Life hacks. A new name for an old phenomenon – simple tips and tricks which make the everyday easier, but which you’d probably never have thought up by yourself. Like using a pencil to re-spool an un-wound cassette tape rather than your finger.*
The internet is teeming with these – Buzzfeed posts hacks almost every day, but they’re mainly aimed at home life rather than work life, and I couldn’t find any which would be really helpful to the PR industry. So, we thought we’d put together a couple of suggestions which might help us flacks out. Here they are, in no particular order:
Any program/application: Windows key + D
An oldie but a goodie – hold the windows key on your keyboard (to the left the spacebar next to ALT) and tap the D key. One tap brings you to the desktop with all windows minimised. A second brings all your windows back up on screen. Often used to ensure plausible deniability of Facebook browsing during work time, or to close sensitive materials if a client is in the office.
PowerPoint: SHIFT + F5
This switches between normal viewing mode and slideshow mode. Handy when presenting on a big screen which may be some way away from you, as finding and clicking the tiny slideshow button with a mouse from distance can be a real pain.
PowerPoint: B and W
In slideshow mode (SHIFT + F5 to activate) pressing B makes the screen black (press again to undo) and W makes the screen white. This can be handy for keeping your audience’s attention on you rather than your slides if you want to make a particularly pertinent point without the distraction of your lovely slides holding attention in the background.
Outlook (email): Right click and drag links
Send links to files in emails rather than the files themselves to people inside your agency – it cuts down on large attachments which are the bane of every inbox, and helps with version control. Save a document, then go to where you saved it, right click on it and drag it into an email. Let go of right click and a link to the file will be pasted in your email.
Any program/application: Caps to non-caps with SHIFT + F3
THE INTERNET HAS A LOT TO ANSWER FOR, DEADLINES AT WORK AND INSTANT MESSAGING MADE US TYPE FAST, AND OFTEN ONLY REALISE HALF way through a sentence that CAPS LOCK was on. But who has time to re-type? SHIFT + F3 to the rescue. Highlight the text you want to un-capitalise, hold SHIFT and tap F3 to paste all caps text in lower case, or tap again for lower case with caps on the first letters of words, or tap again to go back to full shouty caps. It’s a godsend.
Excel: Paste data horizontally rather than vertically or vice versa
Want to paste data from a list of horizontal cells vertically? Copy them, right click where you want to paste them, scroll down the paste special menu and click transpose. Horizontal list becomes vertically laid out, or vice versa.
Excel: Concatenate
The process for this is too complicated to describe here, but fear not, Excel will talk you through it. Just start typing concatenate into the formula box and you’ll be given a step by step guide. Essentially what concatenate does is combine text from two or more columns into a single column. Example: Column A contains the text John. Column B contains the text Smith. Concatenate the two columns and column C will contain the text John Smith. This is invaluable for mail merges or pulling names from raw survey spreadsheets or databases, as anyone who’s had to copy and paste a thousand names from Firstname/Surname boxes knows only too well.

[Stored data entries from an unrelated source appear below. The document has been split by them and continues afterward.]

Lemma flat_map_ids_sorted {B : Type} (f : Z -> list (Z * B)) (ks : list Z) :
  (forall k x, In x (f k) -> fst x = k) ->
  StronglySorted Z.lt ks ->
  StronglySorted Z.le (map fst (flat_map f ks)).
Proof.
  intros Hf. induction 1 as [|k ks Hs IH Hall]; simpl; [constructor|].
  rewrite map_app. apply StronglySorted_app.
  - apply (StronglySorted_const k). intros x Hx. apply in_map_iff in Hx.
    destruct Hx as (y & <- & Hy). now apply Hf.
  - exact IH.
  - intros x y Hx Hy. apply in_map_iff in Hx. destruct Hx as (x' & <- & Hx).
    apply in_map_iff in Hy. destruct Hy as (y' & <- & Hy).
    apply in_flat_map in Hy. destruct Hy as (k' & Hk' & Hy).
    rewrite (Hf k x' Hx), (Hf k' y' Hy).
    rewrite Forall_forall in Hall. specialize (Hall k' Hk'). lia.
Qed.

Lemma length_flat_map {A B : Type} (f : A -> list B) (l : list A) :
  len (flat_map f l) = list_sum (map (fun x => len (f x)) l).
Proof.
  induction l as [|x l IH]; simpl; [reflexivity|].
  now rewrite length_app, IH.
Qed.

Lemma field_list_cases rid fld :
  In rid (group_keys df) -> In fld (columns df) ->
  field_list e df rid fld
  = match exploded_variants df rid fld with
    | [] => [reference df fld rid]
    | l => l
    end.
Proof.
  intros Hrid Hfld. unfold field_list.
  rewrite (e_field parse df e columns_NoDup e_result rid fld Hrid Hfld).
  unfold ExampleExplodeAnalysis.field_entries.
  rewrite map_app, map_map. simpl. rewrite map_id.
  destruct (fallback_entry_cases parse df rid fld)
    as [(_ & Hnil & E)|([Hk|Hne] & E)]; rewrite E.
  - rewrite Hnil. reflexivity.
  - simpl. rewrite app_nil_r. reflexivity.
  - simpl. rewrite app_nil_r.
    destruct (exploded_variants df rid fld); [congruence|reflexivity].
Qed.

Lemma field_list_observed rid fld v :
  In rid (group_keys df) -> In fld (columns df) ->
  In v (field_list e df rid fld) ->
  In v (series fld (get_group df rid)).
Proof.
  intros Hrid Hfld. rewrite (field_list_cases rid fld Hrid Hfld).
  destruct (exploded_variants df rid fld) as [|x l] eqn:E.
  - intros [<-|[]]. now apply reference_observed.
  - intros Hin. rewrite <- E in Hin.
    now apply (exploded_variants_In parse) in Hin.
Qed.

Lemma get_combine {B : Type} (F : string -> list B) (ks : list string) :
  forall (vs : list B) (c : string),
    Forall2 (fun v l => In v l) vs (map F ks) -> In c ks ->
    exists v, PyDict.get c (combine ks vs) = Some v /\ In v (F c).
Proof.
  induction ks as [|k ks IH]; intros vs c Hall Hc; [contradiction|].
  simpl in Hall. inversion Hall as [|v ? vs' ? Hv Hall']; subst.
  simpl. destruct (String.eqb c k) eqn:E.
  - apply String.eqb_eq in E. subst k. exists v. now split.
  - apply String.eqb_neq in E. destruct Hc as [->|Hc]; [congruence|].
    now apply IH.
Qed.

Lemma Forall2_map_r {A B : Type} (P : A -> B -> Prop) (f : A -> B)
    (l : list A) :
  (forall x, In x l -> P x (f x)) -> Forall2 P l (map f l).
Proof.
  induction l as [|x l IH]; intros H; simpl; constructor.
  - apply H. now left.
  - apply IH. intros y Hy. apply H. now right.
Qed.

(** X17.  On a frame with records, the generator returns a frame whose
    rows are those of the identifiers in ascending order of identifier,
    each identifier with the rows of its product: the number of rows is
    the sum over the identifiers of the products of the list lengths. *)
Theorem df_wide_all_rows :
  group_keys df <> [] ->
  exists w,
    df_wide df = Some w
    /\ w_rows w = flat_map (fun k => rows_for k) (group_keys df)
    /\ len (w_rows w)
       = list_sum
           (map (fun k =>
                   prod_sizes (map (fun fld => len (field_list e df k fld))
                                   (columns df)))
                (group_keys df))
    /\ StronglySorted Z.le (map fst (w_rows w))
    /\ forall rid, In rid (map fst (w_rows w)) <-> In rid (group_keys df).
Proof.
  intros Hne. destruct (df_wide_rows Hne) as (w & Hw & Hrows).
  exists w. split; [exact Hw|]. split; [exact Hrows|]. rewrite Hrows.
  split; [|split].
  - rewrite length_flat_map. f_equal. apply map_ext. intros k.
    now rewrite length_map, product_length, map_map.
  - apply flat_map_ids_sorted.
    + intros k x Hx. apply in_map_iff in Hx.
      destruct Hx as (combo & <- & _). reflexivity.
    + apply sorted_NoDup_strict; [apply sort_by_Z_sorted|].
      apply group_keys_NoDup.
  - intros rid. rewrite in_map_iff. split.
    + intros (row & <- & Hrow). apply in_flat_map in Hrow.
      destruct Hrow as (k & Hk & Hrow). apply in_map_iff in Hrow.
      destruct Hrow as (combo & <- & _). exact Hk.
    + intros Hrid.
      pose proof (field_list_nonempty df e) as Hlen.
      destruct (product (map (field_list e df rid) (columns df)))
        as [|combo l] eqn:Ep.
      * exfalso.
        pose proof (product_length (map (field_list e df rid) (columns df)))
          as Hp.
        rewrite Ep, map_map in Hp. simpl in Hp.
        assert (Hpos : forall cols,
                  1 <= prod_sizes
                         (map (fun x => len (field_list e df rid x)) cols)).
        { induction cols as [|c cols IHc]; simpl; [lia|].
          specialize (Hlen rid c). nia. }
        specialize (Hpos (columns df)). lia.
      * exists (wide_row (columns df) rid combo). split; [reflexivity|].
        apply in_flat_map. exists rid. split; [exact Hrid|].
        rewrite Ep. now left.
Qed.
(** [NoFuel] is not a Python outcome: it marks a loop of the model that was
    given too few iterations. *)
Inductive result (A : Type) : Type :=
| Ok (a : A)
| Raise (e : exn)
| NoFuel.
Arguments Ok {A} a.
Arguments Raise {A} e.
Arguments NoFuel {A}.

Global Instance result_ret : MRet result := λ A a, Ok a.
Global Instance result_bind : MBind result := λ A B f m,
  match m with
  | Ok a => f a
  | Raise e => Raise e
  | NoFuel => NoFuel
  end.

(** ** Images: [numpy] arrays of shape (rows, cols, 3), dtype uint8 *)

Definition pixel : Type := byte * byte * byte.
Definition black : pixel := (x00, x00, x00)%byte.

Record ndarray : Type := NdArray {
  nd_rows : nat;
  nd_cols : nat;
  nd_data : list (list pixel)
}.

Definition nd_wf (a : ndarray) : Prop :=
  length (nd_data a) = nd_rows a ∧
  Forall (λ row, length row = nd_cols a) (nd_data a).

(** [a[i, j]] for indexes inside the array. *)
Definition nd_get (a : ndarray) (i j : nat) : option pixel :=
  nd_data a !! i ≫= λ row, row !! j.

(** ** [class VideoFrames] *)

Record VideoFrames : Type := mkVideoFrames {
  frames : list (Z * ndarray);
  target_x : Z;
  target_y : Z;
  target_w : Z;
  target_h : Z
}.

Definition set_frames (self : VideoFrames) (fs : list (Z * ndarray)) : VideoFrames :=
  mkVideoFrames fs (target_x self) (target_y self) (target_w self) (target_h self).
(** * opensea-js: the data contracts of [src/lib/types.d.ts]

    The file under study is a TypeScript declaration file: enumerations,
    interfaces and type aliases, no executable statements.  The development
    embeds it in three layers.

    - [ty], [field], [decl]: the declarations as data, one [Decl.X] per
      declaration [X] of the file, in the order of the file.
    - [properties], [has_type]: what the declarations mean.  [properties]
      computes the property list of an object type through [extends],
      [Partial] and [Omit]; [has_type] decides whether a JavaScript value
      conforms to a type, with TypeScript's structural reading of interfaces
      (required properties present, optional ones absent or conforming,
      further properties allowed).
    - [UnhashedOrder], [OrderJSON], [WyvernBundle], [ComputedFees] as
      records, with the decimal-string converters between the SDK-side and
      wire-side shapes and the computation of the fee totals.  The
      converters and the fee computation are not part of [types.d.ts]; they
      follow the specification and say so. *)

From Stdlib Require Import ZArith String Ascii List Bool Lia Floats.
From Stdlib Require Import DecimalString DecimalZ DecimalPos.
From Stdlib Require Uint63.
Import ListNotations.

Set Warnings "-register-all".

Local Open Scope string_scope.
Local Open Scope list_scope.

(* ================================================================= *)
(** ** The type language of the declaration file *)

(** Type expressions as they occur in [types.d.ts].  [BigNumber], [Date],
    [Error] and [Map] come from outside the file and are kept as built-in
    constructors; [AbiItem] and [OrderV2] are imported names of which only
    the name is known. *)
Inductive ty : Type :=
| TString
| TNumber
| TBoolean
| TNull
| TUndefined
| TVoid
| TAny
| TUnknown
| TObject
| TBigNumber
| TDate
| TError
| TImported (name : string)
| TVar (name : string)
| TRef (name : string) (args : list ty)
| TArray (elem : ty)
| TUnion (l r : ty)
| TTuple (slots : list ty)
| TMap (key val : ty)
| TPartial (base : ty)
| TOmit (base : ty) (keys : list string)
| TFun (params : list (string * ty)) (ret : ty).

Abbreviation Ref n := (TRef n nil).

(** A property signature [name: T] or [name?: T]. *)
Record field : Type := mkField {
  fname : string;
  fopt : bool;
  ftype : ty
}.

Definition req (n : string) (t : ty) : field := mkField n false t.
Definition opt (n : string) (t : ty) : field := mkField n true t.
(** [getSection] returns the bucket of the walk, or the default when
    the bucket stayed empty. *)
Lemma getSection_bucket (element : Element) (path : path)
      (section : string) (default : option string) :
  getSection element path section default
  = or_default default (bucket section (findall element path)).
Proof.
  unfold getSection. now rewrite section_walk.
Qed.

Lemma bucket_split (section : string) (l1 l2 : list Element) (sec : Element) :
  title_matches section sec = true ->
  bucket section (l1 ++ sec :: l2)%list
  = bucket section l1 ++ section_entry sec ++ bucket section l2.
Proof.
  intros Hm. unfold bucket.
  rewrite filter_app, map_app, concat_empty_app.
  cbn [filter]. rewrite Hm. cbn [map].
  now rewrite concat_empty_cons.
Qed.

Lemma section_entry_nonempty (section : string) (sec : Element) :
  title_matches section sec = true ->
  (2 <= String.length (section_entry sec))%nat.
Proof.
  intros Hm. destruct (title_matches_find _ _ Hm) as [t Ht].
  unfold section_entry. rewrite Ht.
  rewrite !length_app. simpl. lia.
Qed.

Lemma or_default_nonempty (default : option string) (s : string) :
  (0 < String.length s)%nat -> or_default default s = Some s.
Proof.
  unfold or_default. intros H.
  destruct (String.length s =? 0)%nat eqn:E; [|reflexivity].
  apply Nat.eqb_eq in E. lia.
Qed.

Lemma getSection_contributes (element : Element) (path : path)
      (section : string) (default : option string) (sec : Element) :
  In sec (findall element path) ->
  title_matches section sec = true ->
  contributes sec (getSection element path section default).
Proof.
  intros Hin Hm.
  destruct (in_split _ _ Hin) as [l1 [l2 Hl]].
  rewrite getSection_bucket, Hl, (bucket_split _ _ _ _ Hm).
  exists (bucket section l1), (bucket section l2).
  apply or_default_nonempty.
  pose proof (section_entry_nonempty _ _ Hm).
  rewrite !length_app. lia.
Qed.

End ClassifierFacts.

Almost any programme: CTRL and mouse wheel to zoom
This one’s underused, mainly because it can be fiddly to get your screen back to the exact right level of zoom as you originally had, but for viewing large documents it’s really handy. Hold CTRL and scroll your mousewheel down to zoom in, and up to zoom out.
Almost any programme: TAB and SHIFT + TAB
It seems that most keyboard commands have a direct opposite (i.e. to reverse them) and that opposite is usually accessed using the SHIFT key. Tapping TAB on its own will scroll you through fields in a document, whilst holding SHIFT and tapping TAB with move you backwards through these fields. Really great for navigating around forms, or emails.
Fast scrolling through text with CTRL
The noise of someone in your pod tapping a key hundreds of times to scroll through text is soul destroying. We have to edit a lot of copy in our industry, so being able to navigate through it quickly and easily is important (as is avoiding RSI in your fingers). Hold CTRL and tap the left or right key on the keypad – each tap till take your cursor one word back in the copy, rather than one character without using CTRL. Holding SHIFT at the same time allows you to highlight words as you navigate – handy for cutting and pasting.
Word: Page break with SHIFT + ENTER
If you want to move text to the next page on a word doc, put your cursor on the line above the text you want to move, hold CTRL and click ENTER. Word will move all subsequent text to the next page. This saves pressing ENTER 100 times to move text down to the bottom of the page.
Internet browser: SPACE or SHIFT+SPACE
Tap SPACE to scroll down on a webpage, but watch out – a little tap goes a long way. Scroll back upwards with SHIFT + SPACE.
These are the shortcuts I use the most in my day-to-day work and/or when presenting. Feel free to add your own in the comments section.